YOUR ASSIGNMENT -
Count the lines below that contain the word "JNull", and state only that number.

── EXERCISE INPUTS ──

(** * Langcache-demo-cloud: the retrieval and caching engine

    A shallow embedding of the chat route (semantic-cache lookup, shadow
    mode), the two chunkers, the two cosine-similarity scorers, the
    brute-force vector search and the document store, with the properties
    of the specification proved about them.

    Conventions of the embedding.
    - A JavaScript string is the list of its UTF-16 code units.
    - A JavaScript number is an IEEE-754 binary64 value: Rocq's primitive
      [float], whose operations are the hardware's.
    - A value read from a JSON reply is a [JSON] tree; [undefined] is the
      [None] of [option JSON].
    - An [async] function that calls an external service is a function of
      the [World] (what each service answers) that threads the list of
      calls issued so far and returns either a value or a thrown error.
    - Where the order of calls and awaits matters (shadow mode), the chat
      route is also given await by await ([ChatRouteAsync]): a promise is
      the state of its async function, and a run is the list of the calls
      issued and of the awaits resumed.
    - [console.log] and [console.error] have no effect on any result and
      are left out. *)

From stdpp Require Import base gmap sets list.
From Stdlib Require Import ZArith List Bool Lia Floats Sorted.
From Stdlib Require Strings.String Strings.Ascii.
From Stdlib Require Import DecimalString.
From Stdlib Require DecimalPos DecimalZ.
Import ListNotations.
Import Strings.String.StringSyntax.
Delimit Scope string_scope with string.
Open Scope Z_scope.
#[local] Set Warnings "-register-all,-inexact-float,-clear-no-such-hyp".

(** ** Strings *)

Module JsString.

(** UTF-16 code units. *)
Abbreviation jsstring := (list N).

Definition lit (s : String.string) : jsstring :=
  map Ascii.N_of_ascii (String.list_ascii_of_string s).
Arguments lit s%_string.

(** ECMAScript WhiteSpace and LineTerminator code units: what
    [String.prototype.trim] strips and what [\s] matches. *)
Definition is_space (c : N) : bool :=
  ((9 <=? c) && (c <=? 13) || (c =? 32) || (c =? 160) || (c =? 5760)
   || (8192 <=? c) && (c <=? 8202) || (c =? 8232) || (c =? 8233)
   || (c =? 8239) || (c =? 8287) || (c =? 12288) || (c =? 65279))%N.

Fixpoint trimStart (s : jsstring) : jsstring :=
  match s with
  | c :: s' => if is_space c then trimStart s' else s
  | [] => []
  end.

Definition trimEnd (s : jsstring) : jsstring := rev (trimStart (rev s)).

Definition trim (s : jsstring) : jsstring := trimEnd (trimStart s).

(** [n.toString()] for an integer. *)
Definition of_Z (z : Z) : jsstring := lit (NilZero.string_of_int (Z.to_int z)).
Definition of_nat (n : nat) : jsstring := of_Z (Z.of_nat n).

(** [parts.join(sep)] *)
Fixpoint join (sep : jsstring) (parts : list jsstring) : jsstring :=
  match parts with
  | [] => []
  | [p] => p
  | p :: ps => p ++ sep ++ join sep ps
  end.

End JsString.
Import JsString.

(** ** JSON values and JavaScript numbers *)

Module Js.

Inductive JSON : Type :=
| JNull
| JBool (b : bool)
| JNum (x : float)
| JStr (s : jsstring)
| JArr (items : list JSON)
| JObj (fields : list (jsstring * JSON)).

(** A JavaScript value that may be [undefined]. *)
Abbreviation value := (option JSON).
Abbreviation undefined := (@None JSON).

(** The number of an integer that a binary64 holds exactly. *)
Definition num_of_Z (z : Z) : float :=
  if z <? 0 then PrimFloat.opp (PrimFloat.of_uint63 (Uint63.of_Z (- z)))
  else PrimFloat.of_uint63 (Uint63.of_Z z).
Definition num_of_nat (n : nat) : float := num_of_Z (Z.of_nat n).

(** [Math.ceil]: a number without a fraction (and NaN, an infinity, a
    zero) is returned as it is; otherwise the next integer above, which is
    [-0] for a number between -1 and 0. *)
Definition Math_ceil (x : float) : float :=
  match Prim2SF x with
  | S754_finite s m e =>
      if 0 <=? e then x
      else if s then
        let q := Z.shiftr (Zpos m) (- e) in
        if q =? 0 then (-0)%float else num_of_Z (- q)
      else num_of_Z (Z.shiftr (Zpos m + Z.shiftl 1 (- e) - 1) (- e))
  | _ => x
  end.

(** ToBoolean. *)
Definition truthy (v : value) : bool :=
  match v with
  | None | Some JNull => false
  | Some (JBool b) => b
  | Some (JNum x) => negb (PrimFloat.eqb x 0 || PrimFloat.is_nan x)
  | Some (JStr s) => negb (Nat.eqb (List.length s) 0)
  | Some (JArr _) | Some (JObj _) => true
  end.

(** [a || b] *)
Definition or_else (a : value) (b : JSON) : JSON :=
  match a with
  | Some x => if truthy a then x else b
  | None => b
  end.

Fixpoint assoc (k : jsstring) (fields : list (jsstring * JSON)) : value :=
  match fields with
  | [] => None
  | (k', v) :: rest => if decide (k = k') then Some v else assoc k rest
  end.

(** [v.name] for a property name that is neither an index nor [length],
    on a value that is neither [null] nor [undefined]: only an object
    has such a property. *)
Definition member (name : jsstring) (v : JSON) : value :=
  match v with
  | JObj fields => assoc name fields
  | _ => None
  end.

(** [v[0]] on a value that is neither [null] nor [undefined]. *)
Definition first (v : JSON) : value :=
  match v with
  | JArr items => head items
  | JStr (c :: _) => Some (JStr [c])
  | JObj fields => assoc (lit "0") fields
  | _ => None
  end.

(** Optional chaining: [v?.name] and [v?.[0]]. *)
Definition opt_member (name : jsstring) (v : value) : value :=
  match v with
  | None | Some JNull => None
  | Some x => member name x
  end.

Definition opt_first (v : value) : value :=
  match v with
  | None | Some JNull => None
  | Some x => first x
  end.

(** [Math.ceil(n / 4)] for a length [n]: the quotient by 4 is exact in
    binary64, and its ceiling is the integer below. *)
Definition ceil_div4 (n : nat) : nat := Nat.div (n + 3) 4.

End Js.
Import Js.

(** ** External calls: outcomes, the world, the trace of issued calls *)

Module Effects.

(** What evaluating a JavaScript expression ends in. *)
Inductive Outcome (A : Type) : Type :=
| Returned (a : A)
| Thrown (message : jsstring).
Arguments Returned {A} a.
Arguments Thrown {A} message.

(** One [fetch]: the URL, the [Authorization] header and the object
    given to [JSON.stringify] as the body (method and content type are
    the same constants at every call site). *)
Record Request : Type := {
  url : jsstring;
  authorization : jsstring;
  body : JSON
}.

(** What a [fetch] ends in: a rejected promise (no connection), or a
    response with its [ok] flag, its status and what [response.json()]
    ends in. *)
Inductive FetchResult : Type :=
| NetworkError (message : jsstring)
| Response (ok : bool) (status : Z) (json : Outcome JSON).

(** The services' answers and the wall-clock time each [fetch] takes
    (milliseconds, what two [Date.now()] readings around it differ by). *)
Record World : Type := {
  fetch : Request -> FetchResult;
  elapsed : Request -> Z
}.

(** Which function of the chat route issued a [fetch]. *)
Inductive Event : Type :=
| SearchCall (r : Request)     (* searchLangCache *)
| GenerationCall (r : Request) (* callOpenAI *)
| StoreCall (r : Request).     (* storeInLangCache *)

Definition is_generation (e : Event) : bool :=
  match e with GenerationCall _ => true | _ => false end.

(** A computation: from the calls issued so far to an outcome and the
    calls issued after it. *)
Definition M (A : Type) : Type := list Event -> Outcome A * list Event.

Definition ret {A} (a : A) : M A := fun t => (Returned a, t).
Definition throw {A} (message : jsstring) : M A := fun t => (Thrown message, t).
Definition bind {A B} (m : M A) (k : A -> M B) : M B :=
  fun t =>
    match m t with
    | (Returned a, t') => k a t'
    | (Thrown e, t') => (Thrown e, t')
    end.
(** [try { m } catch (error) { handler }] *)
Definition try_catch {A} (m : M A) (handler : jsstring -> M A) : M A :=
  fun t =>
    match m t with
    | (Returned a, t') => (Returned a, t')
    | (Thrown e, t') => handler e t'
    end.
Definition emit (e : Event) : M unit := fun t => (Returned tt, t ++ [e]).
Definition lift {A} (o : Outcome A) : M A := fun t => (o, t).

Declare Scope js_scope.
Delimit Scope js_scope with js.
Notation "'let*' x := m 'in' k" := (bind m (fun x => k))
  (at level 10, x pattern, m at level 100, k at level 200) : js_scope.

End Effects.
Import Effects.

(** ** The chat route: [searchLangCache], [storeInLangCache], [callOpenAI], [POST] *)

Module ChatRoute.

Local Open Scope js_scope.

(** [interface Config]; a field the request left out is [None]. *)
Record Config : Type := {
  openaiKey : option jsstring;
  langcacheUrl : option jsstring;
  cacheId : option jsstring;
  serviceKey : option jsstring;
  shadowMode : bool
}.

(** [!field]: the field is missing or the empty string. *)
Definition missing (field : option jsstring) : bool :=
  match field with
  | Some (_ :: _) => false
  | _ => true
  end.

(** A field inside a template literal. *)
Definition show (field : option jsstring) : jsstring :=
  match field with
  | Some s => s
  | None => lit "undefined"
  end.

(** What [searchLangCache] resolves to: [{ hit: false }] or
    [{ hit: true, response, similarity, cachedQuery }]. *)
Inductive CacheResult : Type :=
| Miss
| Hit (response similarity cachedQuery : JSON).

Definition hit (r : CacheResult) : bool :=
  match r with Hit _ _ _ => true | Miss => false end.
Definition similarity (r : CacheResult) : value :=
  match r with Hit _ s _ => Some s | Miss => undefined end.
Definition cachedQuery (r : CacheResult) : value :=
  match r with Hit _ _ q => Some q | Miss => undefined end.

───
── EXERCISE INPUTS ──

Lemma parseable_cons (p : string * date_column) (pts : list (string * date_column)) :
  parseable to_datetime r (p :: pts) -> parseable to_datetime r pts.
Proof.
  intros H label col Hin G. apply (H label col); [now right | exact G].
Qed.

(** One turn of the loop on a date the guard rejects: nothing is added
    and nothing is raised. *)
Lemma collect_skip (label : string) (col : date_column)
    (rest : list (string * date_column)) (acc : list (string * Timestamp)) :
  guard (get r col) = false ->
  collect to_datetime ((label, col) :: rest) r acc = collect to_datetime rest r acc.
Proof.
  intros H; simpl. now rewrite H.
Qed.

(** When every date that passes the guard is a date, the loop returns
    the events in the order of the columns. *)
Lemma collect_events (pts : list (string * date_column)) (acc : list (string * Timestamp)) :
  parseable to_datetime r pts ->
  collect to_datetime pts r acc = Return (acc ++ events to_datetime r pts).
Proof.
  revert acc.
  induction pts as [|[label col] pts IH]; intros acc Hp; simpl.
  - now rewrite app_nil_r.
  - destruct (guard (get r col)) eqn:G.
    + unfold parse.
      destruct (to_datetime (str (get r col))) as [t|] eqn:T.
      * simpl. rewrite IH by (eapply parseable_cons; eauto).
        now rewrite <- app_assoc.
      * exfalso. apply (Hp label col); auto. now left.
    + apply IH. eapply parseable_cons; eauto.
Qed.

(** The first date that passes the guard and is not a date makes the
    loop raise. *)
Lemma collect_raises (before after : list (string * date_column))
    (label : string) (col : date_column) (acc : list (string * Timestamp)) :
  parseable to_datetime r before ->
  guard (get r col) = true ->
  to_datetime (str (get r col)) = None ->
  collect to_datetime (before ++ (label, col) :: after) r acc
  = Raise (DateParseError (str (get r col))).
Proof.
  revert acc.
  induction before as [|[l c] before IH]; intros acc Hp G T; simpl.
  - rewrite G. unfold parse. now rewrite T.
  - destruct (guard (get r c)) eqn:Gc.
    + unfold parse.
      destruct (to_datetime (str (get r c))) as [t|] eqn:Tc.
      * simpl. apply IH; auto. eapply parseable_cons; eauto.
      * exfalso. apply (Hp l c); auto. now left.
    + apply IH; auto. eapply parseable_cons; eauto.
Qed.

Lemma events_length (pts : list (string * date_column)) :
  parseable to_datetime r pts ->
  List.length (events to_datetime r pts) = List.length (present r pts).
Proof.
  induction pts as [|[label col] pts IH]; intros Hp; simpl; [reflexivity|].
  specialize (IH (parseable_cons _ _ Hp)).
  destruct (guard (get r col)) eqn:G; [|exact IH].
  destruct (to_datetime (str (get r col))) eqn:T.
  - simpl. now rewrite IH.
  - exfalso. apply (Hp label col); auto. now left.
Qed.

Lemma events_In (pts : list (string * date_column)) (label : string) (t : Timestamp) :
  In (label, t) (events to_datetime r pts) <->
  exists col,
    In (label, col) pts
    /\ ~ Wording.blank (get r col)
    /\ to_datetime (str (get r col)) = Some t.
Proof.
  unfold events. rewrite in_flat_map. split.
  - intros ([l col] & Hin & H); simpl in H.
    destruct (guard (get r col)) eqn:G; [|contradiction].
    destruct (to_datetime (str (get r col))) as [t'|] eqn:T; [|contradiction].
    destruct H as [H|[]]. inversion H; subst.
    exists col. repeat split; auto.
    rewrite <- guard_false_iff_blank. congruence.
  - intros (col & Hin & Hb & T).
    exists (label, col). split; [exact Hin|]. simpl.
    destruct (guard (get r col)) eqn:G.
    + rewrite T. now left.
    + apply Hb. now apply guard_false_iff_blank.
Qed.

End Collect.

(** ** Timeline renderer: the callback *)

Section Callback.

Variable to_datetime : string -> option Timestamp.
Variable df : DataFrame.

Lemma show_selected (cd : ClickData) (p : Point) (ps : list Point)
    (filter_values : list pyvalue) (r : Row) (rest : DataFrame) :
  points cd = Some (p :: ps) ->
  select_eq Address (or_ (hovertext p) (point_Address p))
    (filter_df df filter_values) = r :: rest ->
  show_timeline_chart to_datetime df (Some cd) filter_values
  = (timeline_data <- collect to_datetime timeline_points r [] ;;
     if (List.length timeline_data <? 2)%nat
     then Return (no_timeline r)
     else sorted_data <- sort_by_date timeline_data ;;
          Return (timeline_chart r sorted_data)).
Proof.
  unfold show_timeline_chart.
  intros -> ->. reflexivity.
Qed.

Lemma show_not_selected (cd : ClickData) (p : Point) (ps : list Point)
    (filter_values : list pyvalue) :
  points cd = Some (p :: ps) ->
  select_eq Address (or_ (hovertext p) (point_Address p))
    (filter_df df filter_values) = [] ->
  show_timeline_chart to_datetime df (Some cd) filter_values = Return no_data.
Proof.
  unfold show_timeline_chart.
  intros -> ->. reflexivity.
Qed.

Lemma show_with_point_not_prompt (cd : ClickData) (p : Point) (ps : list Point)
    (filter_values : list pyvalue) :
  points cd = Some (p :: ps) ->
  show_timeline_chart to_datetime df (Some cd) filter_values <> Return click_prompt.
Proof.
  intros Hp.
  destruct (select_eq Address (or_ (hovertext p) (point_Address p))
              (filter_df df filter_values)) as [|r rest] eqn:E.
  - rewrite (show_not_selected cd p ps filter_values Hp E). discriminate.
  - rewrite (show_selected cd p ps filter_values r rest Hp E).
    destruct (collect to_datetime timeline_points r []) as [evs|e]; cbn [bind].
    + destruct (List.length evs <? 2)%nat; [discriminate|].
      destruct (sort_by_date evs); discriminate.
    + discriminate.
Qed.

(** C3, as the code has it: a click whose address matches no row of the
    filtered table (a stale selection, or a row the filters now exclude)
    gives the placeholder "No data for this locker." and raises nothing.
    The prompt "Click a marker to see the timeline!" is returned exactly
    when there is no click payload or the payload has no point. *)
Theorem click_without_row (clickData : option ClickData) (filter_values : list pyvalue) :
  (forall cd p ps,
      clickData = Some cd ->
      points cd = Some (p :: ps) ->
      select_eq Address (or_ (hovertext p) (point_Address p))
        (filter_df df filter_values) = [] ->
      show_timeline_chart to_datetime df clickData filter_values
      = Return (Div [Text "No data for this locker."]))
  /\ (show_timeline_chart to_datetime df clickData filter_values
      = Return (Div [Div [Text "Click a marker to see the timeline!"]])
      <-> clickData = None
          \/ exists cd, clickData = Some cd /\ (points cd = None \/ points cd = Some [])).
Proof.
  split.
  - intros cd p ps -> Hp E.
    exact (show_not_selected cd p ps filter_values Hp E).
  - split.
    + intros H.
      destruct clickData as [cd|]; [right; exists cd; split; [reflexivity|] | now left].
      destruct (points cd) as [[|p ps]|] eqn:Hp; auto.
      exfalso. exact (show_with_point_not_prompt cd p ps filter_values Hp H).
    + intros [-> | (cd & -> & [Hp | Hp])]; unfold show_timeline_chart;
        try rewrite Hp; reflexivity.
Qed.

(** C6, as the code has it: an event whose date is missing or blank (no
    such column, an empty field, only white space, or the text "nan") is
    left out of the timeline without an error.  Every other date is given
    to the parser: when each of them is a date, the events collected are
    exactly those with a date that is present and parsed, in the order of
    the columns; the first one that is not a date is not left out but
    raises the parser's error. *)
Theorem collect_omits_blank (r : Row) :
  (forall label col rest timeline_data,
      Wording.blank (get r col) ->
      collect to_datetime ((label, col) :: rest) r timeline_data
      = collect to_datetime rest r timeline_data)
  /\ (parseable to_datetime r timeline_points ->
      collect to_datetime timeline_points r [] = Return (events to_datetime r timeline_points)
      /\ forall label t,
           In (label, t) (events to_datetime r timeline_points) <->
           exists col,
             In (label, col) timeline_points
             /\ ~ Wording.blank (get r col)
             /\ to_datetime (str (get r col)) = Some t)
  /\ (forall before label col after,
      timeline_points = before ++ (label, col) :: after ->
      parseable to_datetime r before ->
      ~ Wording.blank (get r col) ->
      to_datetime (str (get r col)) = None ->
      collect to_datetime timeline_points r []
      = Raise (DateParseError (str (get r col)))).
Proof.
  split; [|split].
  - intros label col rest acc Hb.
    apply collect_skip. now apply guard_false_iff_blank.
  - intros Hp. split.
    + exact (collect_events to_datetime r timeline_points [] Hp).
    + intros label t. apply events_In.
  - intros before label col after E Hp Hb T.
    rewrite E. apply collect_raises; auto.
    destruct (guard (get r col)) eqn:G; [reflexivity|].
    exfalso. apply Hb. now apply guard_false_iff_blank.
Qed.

───
── EXERCISE INPUTS ──

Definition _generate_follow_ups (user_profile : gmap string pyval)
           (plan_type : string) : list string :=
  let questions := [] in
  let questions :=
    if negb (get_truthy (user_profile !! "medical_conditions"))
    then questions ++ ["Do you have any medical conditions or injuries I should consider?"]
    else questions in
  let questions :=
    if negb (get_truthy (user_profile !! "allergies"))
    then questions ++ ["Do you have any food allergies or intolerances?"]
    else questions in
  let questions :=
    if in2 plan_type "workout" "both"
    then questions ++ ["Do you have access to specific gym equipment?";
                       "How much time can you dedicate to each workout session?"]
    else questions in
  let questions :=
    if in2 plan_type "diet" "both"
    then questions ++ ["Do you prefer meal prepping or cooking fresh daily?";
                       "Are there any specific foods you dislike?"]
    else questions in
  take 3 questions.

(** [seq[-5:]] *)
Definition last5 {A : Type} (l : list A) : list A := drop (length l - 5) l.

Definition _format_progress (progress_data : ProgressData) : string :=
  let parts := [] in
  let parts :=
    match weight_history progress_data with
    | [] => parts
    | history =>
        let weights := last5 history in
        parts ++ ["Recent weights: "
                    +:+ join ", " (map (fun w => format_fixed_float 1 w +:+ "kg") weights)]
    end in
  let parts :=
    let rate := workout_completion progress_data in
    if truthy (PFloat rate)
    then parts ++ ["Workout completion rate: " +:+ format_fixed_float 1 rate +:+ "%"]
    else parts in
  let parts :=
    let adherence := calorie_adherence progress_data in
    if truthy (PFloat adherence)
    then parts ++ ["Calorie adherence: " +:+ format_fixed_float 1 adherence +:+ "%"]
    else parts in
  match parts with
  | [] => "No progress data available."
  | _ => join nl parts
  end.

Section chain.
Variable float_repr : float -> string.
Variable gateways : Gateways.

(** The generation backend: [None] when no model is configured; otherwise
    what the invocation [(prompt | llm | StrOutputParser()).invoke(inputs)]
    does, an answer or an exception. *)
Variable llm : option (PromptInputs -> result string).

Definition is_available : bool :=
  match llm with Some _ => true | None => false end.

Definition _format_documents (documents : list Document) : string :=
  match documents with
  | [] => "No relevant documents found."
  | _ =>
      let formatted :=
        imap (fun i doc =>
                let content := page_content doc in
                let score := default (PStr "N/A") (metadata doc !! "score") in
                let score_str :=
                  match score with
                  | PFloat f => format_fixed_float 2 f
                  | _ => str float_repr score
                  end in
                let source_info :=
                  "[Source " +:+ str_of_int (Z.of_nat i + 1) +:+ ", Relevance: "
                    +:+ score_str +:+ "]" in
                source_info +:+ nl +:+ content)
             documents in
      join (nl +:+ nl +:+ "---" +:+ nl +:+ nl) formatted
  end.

───

RESPONSE -
4